ASSIGNED TASK: Only the lines containing "connector" belong in the answer; find them in the material below.

GIVEN RECORDS:
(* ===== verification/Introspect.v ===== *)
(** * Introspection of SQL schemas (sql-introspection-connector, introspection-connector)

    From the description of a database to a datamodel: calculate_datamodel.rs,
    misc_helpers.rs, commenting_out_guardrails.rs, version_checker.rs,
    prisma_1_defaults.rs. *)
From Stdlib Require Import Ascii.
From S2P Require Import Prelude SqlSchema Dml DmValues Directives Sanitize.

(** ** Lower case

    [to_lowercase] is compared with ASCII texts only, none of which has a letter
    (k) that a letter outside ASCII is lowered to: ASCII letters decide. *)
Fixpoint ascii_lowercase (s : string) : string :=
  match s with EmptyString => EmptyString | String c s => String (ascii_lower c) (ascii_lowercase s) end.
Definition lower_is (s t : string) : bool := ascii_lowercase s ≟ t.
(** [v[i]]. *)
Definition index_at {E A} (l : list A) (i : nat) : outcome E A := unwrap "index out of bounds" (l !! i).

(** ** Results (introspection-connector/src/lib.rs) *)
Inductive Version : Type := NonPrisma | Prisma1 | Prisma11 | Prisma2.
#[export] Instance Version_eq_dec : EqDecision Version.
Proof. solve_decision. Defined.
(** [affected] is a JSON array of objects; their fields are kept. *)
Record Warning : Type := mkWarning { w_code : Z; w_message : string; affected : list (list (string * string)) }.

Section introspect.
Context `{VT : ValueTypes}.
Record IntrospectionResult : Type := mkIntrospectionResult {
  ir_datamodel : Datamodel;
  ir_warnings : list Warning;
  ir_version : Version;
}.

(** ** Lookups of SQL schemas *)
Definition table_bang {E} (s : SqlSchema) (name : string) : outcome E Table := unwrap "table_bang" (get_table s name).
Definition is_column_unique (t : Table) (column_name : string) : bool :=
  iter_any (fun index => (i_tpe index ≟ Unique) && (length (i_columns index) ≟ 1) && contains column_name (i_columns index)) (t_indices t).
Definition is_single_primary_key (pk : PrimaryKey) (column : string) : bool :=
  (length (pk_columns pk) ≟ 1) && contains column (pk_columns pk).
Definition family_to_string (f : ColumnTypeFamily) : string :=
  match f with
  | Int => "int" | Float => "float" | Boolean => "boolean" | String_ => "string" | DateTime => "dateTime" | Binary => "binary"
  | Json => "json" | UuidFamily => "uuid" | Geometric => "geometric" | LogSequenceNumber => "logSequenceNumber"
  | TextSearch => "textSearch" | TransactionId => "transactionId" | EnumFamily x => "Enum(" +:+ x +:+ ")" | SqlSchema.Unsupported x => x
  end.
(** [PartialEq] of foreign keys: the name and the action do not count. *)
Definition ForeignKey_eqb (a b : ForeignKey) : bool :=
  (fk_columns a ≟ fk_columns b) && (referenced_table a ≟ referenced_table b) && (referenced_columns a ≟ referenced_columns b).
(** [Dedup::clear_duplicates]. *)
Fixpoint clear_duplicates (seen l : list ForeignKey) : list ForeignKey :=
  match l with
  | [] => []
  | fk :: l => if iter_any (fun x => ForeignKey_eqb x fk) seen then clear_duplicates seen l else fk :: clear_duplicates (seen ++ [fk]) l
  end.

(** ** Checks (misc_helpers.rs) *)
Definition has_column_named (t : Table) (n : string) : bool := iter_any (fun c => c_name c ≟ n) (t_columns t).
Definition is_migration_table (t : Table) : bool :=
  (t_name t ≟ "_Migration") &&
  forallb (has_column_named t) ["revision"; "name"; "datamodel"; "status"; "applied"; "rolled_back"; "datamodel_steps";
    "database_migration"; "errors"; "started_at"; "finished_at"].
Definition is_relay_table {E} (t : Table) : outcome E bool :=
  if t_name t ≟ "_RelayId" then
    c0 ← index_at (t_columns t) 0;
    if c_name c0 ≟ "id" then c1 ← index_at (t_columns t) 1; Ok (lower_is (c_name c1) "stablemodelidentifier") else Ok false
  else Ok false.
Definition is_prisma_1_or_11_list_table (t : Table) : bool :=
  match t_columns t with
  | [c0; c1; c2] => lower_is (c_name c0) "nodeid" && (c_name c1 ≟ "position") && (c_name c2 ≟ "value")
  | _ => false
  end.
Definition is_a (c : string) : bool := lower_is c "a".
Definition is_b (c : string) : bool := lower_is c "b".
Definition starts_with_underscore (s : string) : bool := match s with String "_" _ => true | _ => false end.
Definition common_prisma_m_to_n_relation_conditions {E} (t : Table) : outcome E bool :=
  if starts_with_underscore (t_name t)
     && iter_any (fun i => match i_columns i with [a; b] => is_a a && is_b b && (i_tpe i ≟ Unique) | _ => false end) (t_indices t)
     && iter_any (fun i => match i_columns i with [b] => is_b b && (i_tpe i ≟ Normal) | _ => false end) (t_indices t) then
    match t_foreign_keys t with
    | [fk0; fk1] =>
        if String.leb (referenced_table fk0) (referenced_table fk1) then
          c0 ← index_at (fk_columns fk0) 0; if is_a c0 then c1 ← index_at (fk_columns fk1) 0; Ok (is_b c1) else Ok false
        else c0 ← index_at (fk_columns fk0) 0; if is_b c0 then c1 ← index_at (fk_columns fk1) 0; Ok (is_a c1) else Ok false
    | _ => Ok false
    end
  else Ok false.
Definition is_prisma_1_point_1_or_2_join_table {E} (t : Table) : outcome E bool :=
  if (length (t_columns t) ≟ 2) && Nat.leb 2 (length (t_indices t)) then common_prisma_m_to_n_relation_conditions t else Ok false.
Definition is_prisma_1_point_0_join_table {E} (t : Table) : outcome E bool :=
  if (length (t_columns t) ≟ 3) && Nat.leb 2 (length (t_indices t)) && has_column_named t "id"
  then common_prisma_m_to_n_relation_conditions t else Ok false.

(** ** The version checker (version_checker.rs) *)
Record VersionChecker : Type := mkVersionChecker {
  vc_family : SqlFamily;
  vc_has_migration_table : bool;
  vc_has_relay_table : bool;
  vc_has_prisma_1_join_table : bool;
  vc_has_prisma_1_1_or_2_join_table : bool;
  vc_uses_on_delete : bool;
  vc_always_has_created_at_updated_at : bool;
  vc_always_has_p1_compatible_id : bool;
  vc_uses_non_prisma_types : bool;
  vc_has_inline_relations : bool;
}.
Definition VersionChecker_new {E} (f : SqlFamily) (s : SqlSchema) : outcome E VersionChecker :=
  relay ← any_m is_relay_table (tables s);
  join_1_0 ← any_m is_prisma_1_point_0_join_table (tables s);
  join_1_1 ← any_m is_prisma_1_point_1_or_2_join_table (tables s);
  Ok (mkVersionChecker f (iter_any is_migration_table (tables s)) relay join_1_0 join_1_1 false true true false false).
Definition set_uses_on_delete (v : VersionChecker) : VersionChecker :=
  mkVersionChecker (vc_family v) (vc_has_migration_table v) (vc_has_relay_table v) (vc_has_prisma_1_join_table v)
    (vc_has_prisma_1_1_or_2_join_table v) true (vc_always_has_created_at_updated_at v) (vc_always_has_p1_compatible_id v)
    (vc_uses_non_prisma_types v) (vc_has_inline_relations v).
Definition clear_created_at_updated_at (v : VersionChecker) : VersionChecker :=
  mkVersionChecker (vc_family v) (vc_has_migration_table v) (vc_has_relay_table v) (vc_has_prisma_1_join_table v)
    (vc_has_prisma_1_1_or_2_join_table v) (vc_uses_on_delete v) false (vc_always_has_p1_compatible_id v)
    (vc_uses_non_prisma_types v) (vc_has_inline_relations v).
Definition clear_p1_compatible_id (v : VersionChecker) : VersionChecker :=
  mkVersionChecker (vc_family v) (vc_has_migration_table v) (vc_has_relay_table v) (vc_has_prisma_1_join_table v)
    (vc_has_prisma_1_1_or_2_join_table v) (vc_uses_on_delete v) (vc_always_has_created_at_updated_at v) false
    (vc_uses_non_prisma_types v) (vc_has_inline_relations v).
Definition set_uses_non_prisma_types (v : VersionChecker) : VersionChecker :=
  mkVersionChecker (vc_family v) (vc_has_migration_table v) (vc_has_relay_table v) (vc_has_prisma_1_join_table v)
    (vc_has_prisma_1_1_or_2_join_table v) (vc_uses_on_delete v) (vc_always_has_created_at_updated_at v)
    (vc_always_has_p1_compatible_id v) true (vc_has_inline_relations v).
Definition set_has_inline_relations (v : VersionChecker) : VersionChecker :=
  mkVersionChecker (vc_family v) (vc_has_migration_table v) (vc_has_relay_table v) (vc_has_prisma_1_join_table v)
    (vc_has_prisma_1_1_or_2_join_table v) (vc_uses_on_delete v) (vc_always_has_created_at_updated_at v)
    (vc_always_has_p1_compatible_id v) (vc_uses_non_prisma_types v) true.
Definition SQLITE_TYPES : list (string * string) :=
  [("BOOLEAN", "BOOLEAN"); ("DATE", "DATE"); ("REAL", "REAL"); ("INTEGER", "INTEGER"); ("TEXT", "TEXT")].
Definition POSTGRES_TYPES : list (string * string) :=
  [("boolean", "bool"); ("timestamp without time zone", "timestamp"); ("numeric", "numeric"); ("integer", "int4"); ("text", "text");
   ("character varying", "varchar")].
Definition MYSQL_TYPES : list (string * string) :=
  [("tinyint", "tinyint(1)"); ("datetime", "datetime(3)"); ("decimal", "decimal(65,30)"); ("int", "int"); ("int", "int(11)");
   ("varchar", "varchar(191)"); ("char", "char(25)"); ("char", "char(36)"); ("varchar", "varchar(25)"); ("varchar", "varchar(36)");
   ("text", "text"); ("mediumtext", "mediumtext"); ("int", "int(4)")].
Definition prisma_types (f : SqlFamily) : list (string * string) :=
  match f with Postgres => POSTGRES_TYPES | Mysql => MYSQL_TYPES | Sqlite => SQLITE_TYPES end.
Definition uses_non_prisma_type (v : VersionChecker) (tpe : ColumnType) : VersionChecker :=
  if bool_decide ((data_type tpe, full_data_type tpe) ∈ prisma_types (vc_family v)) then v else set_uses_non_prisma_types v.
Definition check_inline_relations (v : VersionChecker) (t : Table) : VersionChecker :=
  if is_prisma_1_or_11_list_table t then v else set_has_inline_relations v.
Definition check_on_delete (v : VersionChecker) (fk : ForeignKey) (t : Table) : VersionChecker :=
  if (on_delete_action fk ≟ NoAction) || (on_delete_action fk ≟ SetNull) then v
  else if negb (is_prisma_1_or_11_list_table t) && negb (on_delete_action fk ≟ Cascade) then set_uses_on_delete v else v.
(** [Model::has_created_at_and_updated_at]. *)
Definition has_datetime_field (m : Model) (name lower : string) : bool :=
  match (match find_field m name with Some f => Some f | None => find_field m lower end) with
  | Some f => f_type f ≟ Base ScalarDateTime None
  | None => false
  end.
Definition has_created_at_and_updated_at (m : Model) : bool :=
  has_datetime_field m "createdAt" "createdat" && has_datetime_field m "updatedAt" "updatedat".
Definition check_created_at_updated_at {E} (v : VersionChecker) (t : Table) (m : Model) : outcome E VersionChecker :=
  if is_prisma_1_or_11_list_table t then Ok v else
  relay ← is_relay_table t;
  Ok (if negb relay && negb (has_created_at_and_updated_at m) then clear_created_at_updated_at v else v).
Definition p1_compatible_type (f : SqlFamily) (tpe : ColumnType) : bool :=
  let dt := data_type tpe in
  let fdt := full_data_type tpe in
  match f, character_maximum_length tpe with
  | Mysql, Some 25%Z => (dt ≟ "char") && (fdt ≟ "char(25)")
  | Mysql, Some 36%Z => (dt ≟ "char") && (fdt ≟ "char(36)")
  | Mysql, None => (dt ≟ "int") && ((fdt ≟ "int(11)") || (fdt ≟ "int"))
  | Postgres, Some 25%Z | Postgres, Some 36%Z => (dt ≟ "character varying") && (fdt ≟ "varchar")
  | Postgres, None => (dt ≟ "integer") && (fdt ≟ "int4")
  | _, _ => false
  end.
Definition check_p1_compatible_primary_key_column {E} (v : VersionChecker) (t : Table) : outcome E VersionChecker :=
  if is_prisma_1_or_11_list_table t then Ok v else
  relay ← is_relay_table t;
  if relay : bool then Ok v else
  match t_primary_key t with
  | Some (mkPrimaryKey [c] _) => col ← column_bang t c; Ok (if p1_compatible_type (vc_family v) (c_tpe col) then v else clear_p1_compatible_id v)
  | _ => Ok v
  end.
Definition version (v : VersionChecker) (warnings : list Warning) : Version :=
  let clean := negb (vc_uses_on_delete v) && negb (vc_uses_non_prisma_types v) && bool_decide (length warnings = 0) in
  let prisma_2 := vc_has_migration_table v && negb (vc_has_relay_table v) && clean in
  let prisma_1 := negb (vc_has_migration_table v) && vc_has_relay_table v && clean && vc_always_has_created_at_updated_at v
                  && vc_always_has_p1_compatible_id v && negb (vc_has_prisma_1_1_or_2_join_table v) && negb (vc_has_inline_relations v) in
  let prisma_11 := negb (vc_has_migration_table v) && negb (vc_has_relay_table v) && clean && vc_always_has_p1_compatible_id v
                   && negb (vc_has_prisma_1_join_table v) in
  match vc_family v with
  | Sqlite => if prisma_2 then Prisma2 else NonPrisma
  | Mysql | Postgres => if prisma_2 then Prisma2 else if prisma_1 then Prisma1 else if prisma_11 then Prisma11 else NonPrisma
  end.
* * *
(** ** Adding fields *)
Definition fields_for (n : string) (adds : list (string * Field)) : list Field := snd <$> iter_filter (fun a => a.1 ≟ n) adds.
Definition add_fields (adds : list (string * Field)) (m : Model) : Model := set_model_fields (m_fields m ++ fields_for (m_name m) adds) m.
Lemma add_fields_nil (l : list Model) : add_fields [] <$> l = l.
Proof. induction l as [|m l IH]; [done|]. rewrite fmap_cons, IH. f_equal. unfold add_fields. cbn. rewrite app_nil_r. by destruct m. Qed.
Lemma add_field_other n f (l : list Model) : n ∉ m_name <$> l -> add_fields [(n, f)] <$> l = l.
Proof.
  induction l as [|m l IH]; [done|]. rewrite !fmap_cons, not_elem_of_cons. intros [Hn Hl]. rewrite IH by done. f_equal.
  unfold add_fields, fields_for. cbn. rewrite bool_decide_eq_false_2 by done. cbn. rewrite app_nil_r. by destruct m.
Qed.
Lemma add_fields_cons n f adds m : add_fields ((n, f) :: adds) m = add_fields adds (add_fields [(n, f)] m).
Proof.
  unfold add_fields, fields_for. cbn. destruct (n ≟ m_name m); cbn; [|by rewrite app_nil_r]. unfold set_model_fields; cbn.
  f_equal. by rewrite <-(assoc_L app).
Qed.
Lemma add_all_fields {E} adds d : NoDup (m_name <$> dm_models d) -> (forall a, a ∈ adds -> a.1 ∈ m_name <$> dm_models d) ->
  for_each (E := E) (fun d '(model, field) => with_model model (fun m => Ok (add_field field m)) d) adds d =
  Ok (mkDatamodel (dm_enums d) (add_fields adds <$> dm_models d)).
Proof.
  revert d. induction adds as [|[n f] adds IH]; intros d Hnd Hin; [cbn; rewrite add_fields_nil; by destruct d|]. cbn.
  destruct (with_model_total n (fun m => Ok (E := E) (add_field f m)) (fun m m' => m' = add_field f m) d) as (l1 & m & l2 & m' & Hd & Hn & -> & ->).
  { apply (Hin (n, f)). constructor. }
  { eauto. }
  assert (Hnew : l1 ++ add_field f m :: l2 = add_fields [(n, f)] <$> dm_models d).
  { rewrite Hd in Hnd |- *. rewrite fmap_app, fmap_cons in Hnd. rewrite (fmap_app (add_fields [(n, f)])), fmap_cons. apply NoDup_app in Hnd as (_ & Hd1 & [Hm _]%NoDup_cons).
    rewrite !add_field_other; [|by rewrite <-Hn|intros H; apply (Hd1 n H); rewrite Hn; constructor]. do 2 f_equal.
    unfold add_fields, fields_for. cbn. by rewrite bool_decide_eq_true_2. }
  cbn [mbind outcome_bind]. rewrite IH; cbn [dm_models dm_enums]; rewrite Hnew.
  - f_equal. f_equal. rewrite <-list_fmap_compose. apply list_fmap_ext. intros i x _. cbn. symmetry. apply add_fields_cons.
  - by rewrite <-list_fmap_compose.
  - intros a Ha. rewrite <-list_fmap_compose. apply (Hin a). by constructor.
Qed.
---
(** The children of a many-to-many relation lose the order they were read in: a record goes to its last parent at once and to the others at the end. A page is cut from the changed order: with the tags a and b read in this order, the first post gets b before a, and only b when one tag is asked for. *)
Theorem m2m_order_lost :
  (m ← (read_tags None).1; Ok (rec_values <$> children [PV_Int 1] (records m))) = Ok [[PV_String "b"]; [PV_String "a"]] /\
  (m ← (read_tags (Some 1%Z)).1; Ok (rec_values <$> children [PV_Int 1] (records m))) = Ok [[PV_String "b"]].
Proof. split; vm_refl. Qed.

YOUR SOLUTION:
(** * Introspection of SQL schemas (sql-introspection-connector, introspection-connector)
(** ** Results (introspection-connector/src/lib.rs) *)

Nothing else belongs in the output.